Planning to hike up to Red Pine this weekend, expecting a wet and snowy ascent to the lake, but was wanting to cast a line out and see what kind of luck I can pull in. Hiked it around July last year and had a beautiful sunset with the lake to myself, with the only disappointment being no activity on my line. Last time I had worms for bait. 


Wondering if anyone on here has had success fishing at this lake and what bait they might have used?


----------



## toasty (May 15, 2008)

I haven't fish that lake, but worms is good bet for bait.


----------



## Catherder (Aug 2, 2008)

For lakes like those, I usually use either fly and bubble or small spinners.


----------



## Critter (Mar 20, 2010)

Take some garlic flavored Powerbait. 



But if you plan on releasing them some spinners or small red/white Dare Devils.


----------



## 3arabians (Dec 9, 2014)

Catherder said:


> For lakes like those, I usually use either fly and bubble or small spinners.


Ill second this. The smallest spinner and lightest line. Mepps or panther martins work great. Same for the fly. Mosquito or black ant have worked for me trailing a bubble. I like the fly and bubble because you can really sling that rig out there a long way and then just retrieve nice and slow and watch the action until you're hooked up with one.

Sent from my SAMSUNG-SM-G891A using Tapatalk


----------



## DallanC (Jan 13, 2009)

Grasshoppers showing up there yet? Throw live ones out there kicking and thrashing = many fish.





-DallanC


----------



## Rosella (May 24, 2018)

*share your experience*

I*bought*xbox live gold 12 month code from Scdkey,and*there*is*no*any*problem*,recommended!


----------



## PBH (Nov 7, 2007)

rainbow trout and cutthroat, right?


I'd go with a fly and bubble.


----------



## Kwalk3 (Jun 21, 2012)

Rosella said:


> I*bought*xbox live gold 12 month code from Scdkey,and*there*is*no*any*problem*,recommended!


This is the kind of advice that keeps me coming back to this forum time and time again!

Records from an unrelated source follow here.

(** X13. A call of [resolve] only adds to the pass: the counter does not
    go down, every dictionary entry stays as it is, and every node that
    existed before the call is the same after it. *)
Theorem resolve_only_adds (this : ABI.Def) (fuel : nat) (name : string)
    (σ σ' : ABI.Pass) (r : ABI.Value) :
  ABI.resolve this fuel name σ = Some (r, σ') →
  ABI.ctx_id σ ≤ ABI.ctx_id σ'
  ∧ (∀ key a, ABI.cache σ !! key = Some a → ABI.cache σ' !! key = Some a)
  ∧ (∀ a, a ≤ ABI.ctx_id σ → ABI.heap σ' !! a = ABI.heap σ !! a).
Proof.
  intros Hrun. destruct (resolve_frame _ _ _ _ _ _ Hrun) as (Hid & Hsub & Hheap).
  split; [done|]. split; [|done].
  intros key a Hkey. by eapply lookup_weaken.
Qed.

Lemma resolve_only_adds_witness :
  ∃ r σ',
    ABI.resolve Samples.two_foos 5 "S" (register "foo" ABI.Pass_empty) = Some (r, σ')
    ∧ ABI.cache σ' !! "foo" = Some 1
    ∧ ABI.heap σ' !! 1 = Some (ABI.ResolvedType.new "foo" 1).
Proof.
  destruct (ABI.resolve Samples.two_foos 5 "S" (register "foo" ABI.Pass_empty))
    as [[r σ']|] eqn:Hrun; [|vm_compute in Hrun; discriminate].
  exists r, σ'. split; [reflexivity|].
  destruct (resolve_only_adds _ _ _ _ _ _ Hrun) as (_ & Hcache & Hheap).
  split.
  - apply Hcache. vm_compute. reflexivity.
  - rewrite Hheap; [vm_compute; reflexivity|simpl; lia].
Defined.

(** X14. Memoization: once [resolve] has returned a node for a name,
    asking again for that name in the resulting state returns the same
    node and leaves the state as it is. *)
Theorem resolve_memoized (this : ABI.Def) (fuel : nat) (name : string)
    (σ σ' : ABI.Pass) (r : ABI.Value) :
  ABI.resolve this fuel name σ = Some (r, σ') →
  ∀ fuel', ABI.resolve this (S fuel') name σ' = Some (r, σ').
Proof.
  intros Hrun fuel'. simpl. by rewrite (resolve_cached _ _ _ _ _ _ Hrun).
Qed.

Lemma resolve_memoized_witness :
  ∃ r σ',
    ABI.resolveType Samples.linked "cell" = Some (r, σ')
    ∧ ABI.resolve Samples.linked 1 "cell" σ' = Some (r, σ').
Proof.
  destruct (ABI.resolveType Samples.linked "cell") as [[r σ']|] eqn:Hrun;
    [|vm_compute in Hrun; discriminate].
  exists r, σ'. split; [reflexivity|].
  exact (resolve_memoized Samples.linked _ "cell" ABI.Pass_empty σ' r Hrun 0).
Defined.

(** X19. Every node of the graph has at most one of [fields], [variant],
    [ref] set, decided by its base name in the order alias, struct,
    variant: [ref] alone when some alias carries the base name; otherwise
    [fields] alone when the flattener returns a field list for it;
    otherwise [variant] alone when some variant carries it; otherwise
    none of the three. *)
Theorem resolveType_node_kinds (this : ABI.Def) (name : string) :
  ∃ r σ,
    ABI.resolveType this name = Some (r, σ)
    ∧ ∀ a node, ABI.heap σ !! a = Some node →
        let base := ABI.ResolvedType.name node in
        let aliased := ∃ y, y ∈ ABI.types this ∧ ABI.TypeDef.new_type_name y = base in
        let flattened := ∃ fs, ABI.resolveStruct this base = Some (Some fs) in
        let varianted := ∃ y, y ∈ ABI.variants this ∧ ABI.Variant.name y = base in
        populated node ≤ 1
        ∧ (aliased →
           is_Some (ABI.ResolvedType.ref node)
           ∧ ABI.ResolvedType.fields node = None
           ∧ ABI.ResolvedType.variant node = None)
        ∧ (¬ aliased → flattened →
           is_Some (ABI.ResolvedType.fields node)
           ∧ ABI.ResolvedType.variant node = None
           ∧ ABI.ResolvedType.ref node = None)
        ∧ (¬ aliased → ¬ flattened → varianted →
           is_Some (ABI.ResolvedType.variant node)
           ∧ ABI.ResolvedType.fields node = None
           ∧ ABI.ResolvedType.ref node = None)
        ∧ (¬ aliased → ¬ flattened → ¬ varianted → populated node = 0).
Proof.
  destruct (resolveType_total this name) as (r & σ & Hrun).
  exists r, σ. split; [done|]. intros a node Hnode base aliased flattened varianted.
  destruct (resolveType_complete _ _ _ _ _ _ Hrun Hnode) as (Hc & _).
  split; [by eapply complete_populated|].
  unfold complete in Hc. fold base in Hc.
  assert (is_Some (ABI.getAlias this base) ↔ aliased) as Ha.
  { unfold ABI.getAlias, aliased. split.
    - intros [y [Hin Heq]%find_some]. exists y.
      split; [by apply list_elem_of_In|by apply String.eqb_eq].
    - intros (y & Hin & Heq).
      destruct (find _ _) eqn:Hf; [by eexists|].
      eapply find_none in Hf; [|by apply list_elem_of_In].
      apply String.eqb_neq in Hf. done. }
  assert (is_Some (ABI.getVariant this base) ↔ varianted) as Hv.
  { unfold ABI.getVariant, varianted. split.
    - intros [y [Hin Heq]%find_some]. exists y.
      split; [by apply list_elem_of_In|by apply String.eqb_eq].
    - intros (y & Hin & Heq).
      destruct (find _ _) eqn:Hf; [by eexists|].
      eapply find_none in Hf; [|by apply list_elem_of_In].
      apply String.eqb_neq in Hf. done. }
  destruct (ABI.getAlias this base) as [alias|].
  { assert aliased as Hal by (apply Ha; by eexists).
    destruct Hc as [(v & -> & _) [Hf Hvar]].
    split; [intros _; split; [by eexists|done]|]. naive_solver. }
  assert (¬ aliased) as Hnal by (intros H%Ha; by destruct H).
  split; [done|].
  destruct (ABI.resolveStruct this base) as [[fs|]|] eqn:Hs.
  - assert flattened as Hfl by by eexists.
    destruct Hc as [(frs & -> & _) [Hvar Href]].
    split; [intros _ _; split; [by eexists|done]|]. naive_solver.
  - assert (¬ flattened) as Hnfl by (intros [fs ?]; congruence).
    split; [done|].
    destruct (ABI.getVariant this base) as [v|].
    + assert varianted as Hva by (apply Hv; by eexists).
      destruct Hc as [(vs & -> & _) [Hf Href]].
      split; [intros _ _ _; split; [by eexists|done]|]. naive_solver.
    + assert (¬ varianted) as Hnva by (intros H%Hv; by destruct H).
      split; [done|]. intros _ _ _.
      destruct Hc as (Hf & Hvar & Href). unfold populated. by rewrite Hf, Hvar, Href.
  - pose proof (resolveStruct_total this base) as [? ?]. congruence.
Qed.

Thanks so much for being willing to help fellow outdoor enthusiasts out!

I am so glad "*there*is*no*any*problem*."


----------



## CPAjeff (Dec 20, 2014)

Rosella said:


> I*bought*xbox live gold 12 month code from Scdkey,and*there*is*no*any*problem*,recommended!


I have tried every major outdoor retailer and Google search that I can imagine, but I can't find the lure/bait you are recommending . . . >>O


----------



## Critter (Mar 20, 2010)

CPAjeff said:


> I have tried every major outdoor retailer and Google search that I can imagine, but I can't find the lure/bait you are recommending . . . >>O


It depends on the music that you play and if you use a underwater speaker.

Some of the music that I have heard would have the fish jumping out of the lake to get away from it.


----------



## HighNDry (Dec 26, 2007)

I've always heard any type of black-colored lure or fly will work. Rainbows really like black Wooley Buggers on the Uinta lakes.


----------



## Ajb85 (Jun 4, 2018)

My go-to flies on the small Wasatch mountains lakes are wooly bugger, ants, mosquitoes and renegades. Or, if nothing is surfacing, drop a small wet fly under a grasshopper.



streetsoup said:


> Planning to hike up to Red Pine this weekend, expecting a wet and snowy ascent to the lake, but was wanting to cast a line out and see what kind of luck I can pull in. Hiked it around July last year and had a beautiful sunset with the lake to myself, with the only disappointment being no activity on my line. Last time I had worms for bait.
> 
> Wondering if anyone on here has had success fishing at this lake and what bait they might have used?


----------



## PBH (Nov 7, 2007)

Ajb85 said:


> My go-to flies on the small Wasatch mountains lakes are wooly bugger, ants, mosquitoes and renegades. Or, if nothing is surfacing, drop a small wet fly under a grasshopper.


so, basically, any fly at all.

;-)


----------